Volcanic activity at Lanzarote started during the Oligocene Epoch at 28 Ma. For about the first 12 million years, the lava pile of a submarine seamount built up from the 2500 m ocean floor. Then, in the Miocene Epoch, from 15.6 Ma to 12 Ma, the Los Ajaches subaerial shield volcano grew as an island on top of the seamount, in an area corresponding to present-day southern Lanzarote. Between 10.2 Ma and 3.8 Ma, volcanic activity was focussed about 35 km to the northeast, forming a second shield volcanic island called Famara. Between Los Ajaches and Famara volcanoes, a central volcanic edifice was also active from 6.6 to 6.1 Ma. The edifices gradually merged to form a single island, Lanzarote, at about 4 Ma. From 3.9 Ma to 2.7 Ma, volcanic activity paused and the island was eroded. Today, although the lavas of Los Ajaches volcano are now mostly covered by calcrete, the eroded remains of the two shield volcanoes are preserved in southern and northern Lanzarote respectively, with small outcrops of the central edifice occurring between them.

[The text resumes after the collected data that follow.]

(** X4.  Sharing and release are inverse on the counters: for a
    page-aligned frame of the table whose counter [c] is below 255,
    [get_frame] returns 0 and brings the counter to [c + 1], and a
    following [free_frame] returns 0 and leaves every counter as it
    was before. *)
Theorem get_free_round_trip (t : frame_table) (frame c : Z) :
  alloc_inv t → frame `mod` PAGE_SIZE = 0 →
  zlookup (frames t) (FRAME_ID frame) = Some c → c ≠ 255 →
  ∃ t1 t2,
    get_frame frame t = Ret (0, t1) ∧
    frames t1 = zupdate (frames t) (FRAME_ID frame) (c + 1) ∧
    free_frame frame t1 = Ret (0, t2) ∧ frames t2 = frames t.
Proof.
  intros Hinv Hal Hc Hc255.
  pose proof (zlookup_lt _ _ _ Hc) as Hid.
  destruct (_get_frame_spec frame t Hinv) as (err & t1 & Hget & Hinv1 & _ & Hok);
    [unfold nb_frames; lia|].
  assert (err = 0) as ->.
  { revert Hget. unfold _get_frame.
    rewrite decide_False by (intros Hx; by apply Hx).
    rewrite decide_False by lia. rewrite Hc.
    cbn [mbind outcome_bind deref]. rewrite decide_False by done.
    destruct (decide _); [|congruence].
    destruct (find_available _ _ _); cbn [mbind outcome_bind]; congruence. }
  destruct (Hok eq_refl) as (c' & _ & _ & Hc' & Hlt & Hfr & _).
  rewrite Hc in Hc'. injection Hc' as <-.
  assert (zlookup (frames t1) (FRAME_ID frame) = Some (c + 1)) as Hc1.
  { rewrite Hfr. by apply zlookup_zupdate_eq. }
  destruct Hinv as [(Hcnt & _) _].
  pose proof (Forall_zlookup _ _ _ _ Hcnt Hc) as Hcr. simpl in Hcr.
  destruct (free_frame_spec frame t1 Hinv1) as (err & t2 & Hfree & _ & _ & Hok2).
  { unfold nb_frames. rewrite Hfr, length_zupdate. lia. }
  assert (err = 0) as ->.
  { revert Hfree. unfold free_frame.
    rewrite decide_False by (intros Hx; by apply Hx).
    rewrite decide_False by lia. rewrite Hc1.
    cbn [mbind outcome_bind deref]. rewrite decide_False by lia.
    destruct (decide _); congruence. }
  exists t1, t2. split; [done|]. split; [done|]. split; [done|].
  destruct (Hok2 eq_refl) as (c' & _ & _ & Hc' & _ & Hfr2 & _).
  rewrite Hc1 in Hc'. injection Hc' as <-.
  rewrite Hfr2, Hfr. replace (c + 1 - 1) with c by lia.
  by apply zupdate_zupdate_id.
Qed.

(** X5.  [free_frame] refuses what it cannot release and changes
    nothing when it does: an address off a page boundary gives [-1],
    a frame below [USER_MEM_START] [ERR_KERNEL_FRAME], and a frame
    whose counter is 0 [ERR_FREE_OWNERLESS_FRAME], so that no counter
    goes below 0. *)
Theorem free_frame_refusals (t : frame_table) (frame : Z) :
  (frame `mod` PAGE_SIZE ≠ 0 → free_frame frame t = Ret (-1, t)) ∧
  (frame `mod` PAGE_SIZE = 0 → frame < USER_MEM_START →
     free_frame frame t = Ret (ERR_KERNEL_FRAME, t)) ∧
  (frame `mod` PAGE_SIZE = 0 →
   zlookup (frames t) (FRAME_ID frame) = Some 0 →
     free_frame frame t = Ret (ERR_FREE_OWNERLESS_FRAME, t)).
Proof.
  unfold free_frame. split; [|split].
  - intros Hal. by rewrite decide_True.
  - intros Hal Hk. rewrite decide_False by (intros Hx; by apply Hx).
    by rewrite decide_True by by apply FRAME_ID_kernel.
  - intros Hal Hc. rewrite decide_False by (intros Hx; by apply Hx).
    pose proof (zlookup_lt _ _ _ Hc).
    rewrite decide_False by lia. rewrite Hc.
    cbn [mbind outcome_bind deref]. by rewrite decide_True.
Qed.
End AllocatorTheorems.

Lemma allocator_invariant_witness :
  ∃ t, @alloc_run pebbles
         [CALL_ALLOCATE_FRAME; CALL_ALLOCATE_FRAME; CALL_GET_FRAME 0x01000000;
          CALL_FREE_FRAME 0x01001000; CALL_FREE_FRAME 0x00005000;
          CALL_ALLOCATE_FRAME; CALL_ALLOCATE_FRAME]
         (init_frame_table 2) = Ret t ∧
       nb_frames t = 2 ∧ counters_ok t ∧ hint_ok t ∧ hint_complete t.
Proof.
  apply (@allocator_invariant pebbles 2).
  - apply (bool_decide_unpack _). vm_compute. exact I.
  - lia.
  - apply (bool_decide_unpack _). vm_compute. exact I.
  - apply (bool_decide_unpack _). vm_compute. exact I.
Defined.

Lemma allocate_frame_exhausted_witness :
  let t := {| frames := [1; 0; 2]; next_available_frame := 1 |} in
  ∃ frame t', @allocate_frame pebbles t = Ret (frame, t') ∧
    (frame = 0 ↔ Forall (λ c, c ≠ 0) (frames t)) ∧
    (frame = 0 → t' = t) ∧
    (frame ≠ 0 →
       page_address frame ∧ @USER_MEM_START pebbles ≤ frame ∧
       zlookup (frames t) (@FRAME_ID pebbles frame) = Some 0 ∧
       frames t' = zupdate (frames t) (@FRAME_ID pebbles frame) 1).
Proof.
  apply (@allocate_frame_exhausted pebbles).
  - apply (bool_decide_unpack _). vm_compute. exact I.
  - apply (bool_decide_unpack _). vm_compute. exact I.
Defined.

Lemma allocate_free_round_trip_witness :
  let t := {| frames := [1; 0; 2]; next_available_frame := 1 |} in
  let t1 := {| frames := [1; 1; 2]; next_available_frame := -1 |} in
  ∃ t2, @free_frame pebbles 0x01001000 t1 = Ret (0, t2) ∧
        frames t2 = frames t ∧ @alloc_inv pebbles t2 ∧
        next_available_frame t2 ≠ -1.
Proof.
  apply (@allocate_free_round_trip pebbles
           {| frames := [1; 0; 2]; next_available_frame := 1 |}).
  - apply (bool_decide_unpack _). vm_compute. exact I.
  - apply (bool_decide_unpack _). vm_compute. exact I.
  - vm_compute. reflexivity.
  - lia.
Defined.

Lemma get_free_round_trip_witness :
  let t := {| frames := [1; 0; 2]; next_available_frame := 1 |} in
  ∃ t1 t2,
    @get_frame pebbles 0x01002000 t = Ret (0, t1) ∧
    frames t1 = zupdate (frames t) (@FRAME_ID pebbles 0x01002000) (2 + 1) ∧
    @free_frame pebbles 0x01002000 t1 = Ret (0, t2) ∧ frames t2 = frames t.
Proof.
  apply (@get_free_round_trip pebbles).
  - apply (bool_decide_unpack _). vm_compute. exact I.
  - vm_compute. reflexivity.
  - vm_compute. reflexivity.
  - lia.
Defined.

(** * Pages: faults on zero-fill pages, failures of [create_page] *)

Lemma zfod_resolved_flags w frame :
  PE_GETFLAG (zfod_resolved w frame) PTE_ZEROPAGE = false ∧
  PE_GETFLAG (zfod_resolved w frame) PTE_READWRITE = true ∧
  PE_GETFLAG (zfod_resolved w frame) PTE_PRESENT = PE_GETFLAG w PTE_PRESENT ∧
  PE_GETFLAG (zfod_resolved w frame) PTE_USER = PE_GETFLAG w PTE_USER ∧
  PE_GETFLAG (zfod_resolved w frame) PTE_COPYONWRITE =
    PE_GETFLAG w PTE_COPYONWRITE.
Proof.
  unfold zfod_resolved. split; [|split; [|split; [|split]]].
  - flag_bits. by rewrite andb_false_r.
  - flag_bits. by rewrite orb_true_r.
  - flag_bits. by rewrite andb_true_r, orb_false_r.
  - flag_bits. by rewrite andb_true_r, orb_false_r.
  - flag_bits. by rewrite andb_true_r, orb_false_r.
Qed.

Section ZeroFill.
Context `{Platform}.

(** X6.  Zero fill on demand.  On a fault at [addr], whose page is
    mapped by an entry [w] marked [ZEROPAGE]: with no free frame the
    handler changes nothing and leaves the fault to the thread (it
    does not try the copy-on-write branch); with a free frame under
    the hint it takes that frame, whose counter goes from 0 to 1,
    points the entry at it with [ZEROPAGE] cleared and [READWRITE]
    set, the other flags kept, fills the page with zeroes and resumes;
    the other mappings and the contents of the other frames, the zero
    frame among them, stay as they were. *)
Theorem zfod_fault addr vm p w :
  platform_ok → pt_wf vm → ft_wf (ft vm) →
  mapped vm addr p w → PE_GETFLAG w PTE_ZEROPAGE = true →
  (next_available_frame (ft vm) = -1 →
     _page_fault_handler addr vm = Ret (PF_DELIVER, vm)) ∧
  (next_available_frame (ft vm) ≠ -1 →
     let nf := FRAME_ADDR (next_available_frame (ft vm)) in
     let w1 := zfod_resolved w nf in
     ∃ vm',
       _page_fault_handler addr vm = Ret (PF_RESUME, vm') ∧
       mapped vm' addr p w1 ∧ PE_GETADDR w1 = nf ∧
       PE_GETFLAG w1 PTE_ZEROPAGE = false ∧
       PE_GETFLAG w1 PTE_READWRITE = true ∧
       PE_GETFLAG w1 PTE_USER = PE_GETFLAG w PTE_USER ∧
       PE_GETFLAG w1 PTE_COPYONWRITE = PE_GETFLAG w PTE_COPYONWRITE ∧
       zlookup (frames (ft vm)) (FRAME_ID nf) = Some 0 ∧
       frames (ft vm') = zupdate (frames (ft vm)) (FRAME_ID nf) 1 ∧
       page_contents vm' nf = zero_page ∧
       (∀ a, a ≠ nf → page_contents vm' a = page_contents vm a) ∧
       (∀ va' q w', mapped vm va' q w' → q ≠ p → mapped vm' va' q w') ∧
       pt_wf vm').
Proof.
  intros Hplat Hwf Hft (Hg & Hr & Hp) Hz.
  pose proof (pt_wf_cr3 _ Hwf) as Hcr3. split.
  - intros Hnone. unfold _page_fault_handler.
    rewrite decide_False by done. rewrite Hg. cbn [mbind outcome_bind].
    rewrite Hr. cbn [mbind outcome_bind]. rewrite Hz.
    unfold allocate_frame, _allocate_frame. rewrite decide_True by done.
    cbn [mbind outcome_bind]. by rewrite decide_False by (by intros []).
  - intros Hsome nf w1.
    destruct (allocate_frame_free (ft vm) Hplat Hft Hsome)
      as (t' & Halloc & Hfr & Hpa & Hn0 & Hid).
    fold nf in Halloc, Hpa, Hn0, Hid.
    destruct (zfod_resolved_flags w nf) as (Hf1 & Hf2 & Hf3 & Hf4 & Hf5).
    fold w1 in Hf1, Hf2, Hf3, Hf4, Hf5.
    assert (PE_GETADDR w1 = nf) as Haddr.
    { unfold w1, zfod_resolved. apply PE_GETADDR_SETADDR; apply Hpa. }
    set (vm0 := set_ft vm t').
    assert (pt_wf vm0) as Hwf0 by done.
    assert (read_pe p vm0 = Ret w) as Hr0 by done.
    destruct (write_pe_defined p w1 vm0 w Hr0) as [vm1 Hw].
    destruct (write_pe_fields _ _ _ _ Hw) as (Hft1 & Hc1 & Hz1 & Hd1 & Hb1 & _).
    destruct (write_resolved vm0 vm1 addr p w1 Hwf0 Hg)
      as (Hg1 & Hr1 & Hpres & Hwf1); [congruence | done |].
    set (vm2 := set_framedata vm1 (<[nf := zero_page]> (framedata vm1))).
    exists vm2. split; [|split; [|split; [done|]]].
    + unfold _page_fault_handler.
      rewrite decide_False by done. rewrite Hg. cbn [mbind outcome_bind].
      rewrite Hr. cbn [mbind outcome_bind]. rewrite Hz.
      unfold allocate_frame. rewrite Halloc. cbn [mbind outcome_bind].
      rewrite decide_True by done.
      fold (zfod_resolved w nf). fold w1. fold vm0. rewrite Hw.
      cbn [mbind outcome_bind]. by rewrite Haddr.
    + split; [done|]. split; [done|]. congruence.
    + split; [done|]. split; [done|]. split; [done|]. split; [done|].
      split; [by rewrite Hid; destruct Hft as (_ & [|] & _)|].
      split; [by simpl; rewrite Hft1, Hid|].
      split; [apply page_contents_insert_eq|].
      split.
      { intros a Ha. unfold vm2. rewrite page_contents_insert_ne by done.
        unfold page_contents. by rewrite Hd1. }
      split; [|done].
      intros va' q w' Hm Hne. by apply (Hpres va' q w').
Qed.
End ZeroFill.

A terrestrial sediment layer, around 1-4.2 m thick, between basalt layers on the Famara massif in northeast Lanzarote, dates to the early Pliocene Epoch around 4 Ma. The terrestrial sediment layer consists of calcarenite, clay-rich marl, and breccia. These sediment layers were formed on a sandy flat plain, when the island was likely around 25-100 km2 in area. It preserves fossils of insect eggs, land snails, snake vertebrae, as well as tortoise and bird eggshells. Most of the bird eggs are large and have been attributed to ratites, while they were formerly attributed to two forms, one ostrich-like and one elephant bird-like, today they are considered to have likely been produced by a single species of ostrich. Lanzarote has never been connected to the African mainland, so the animals are thought to have reached the island by oceanic dispersal.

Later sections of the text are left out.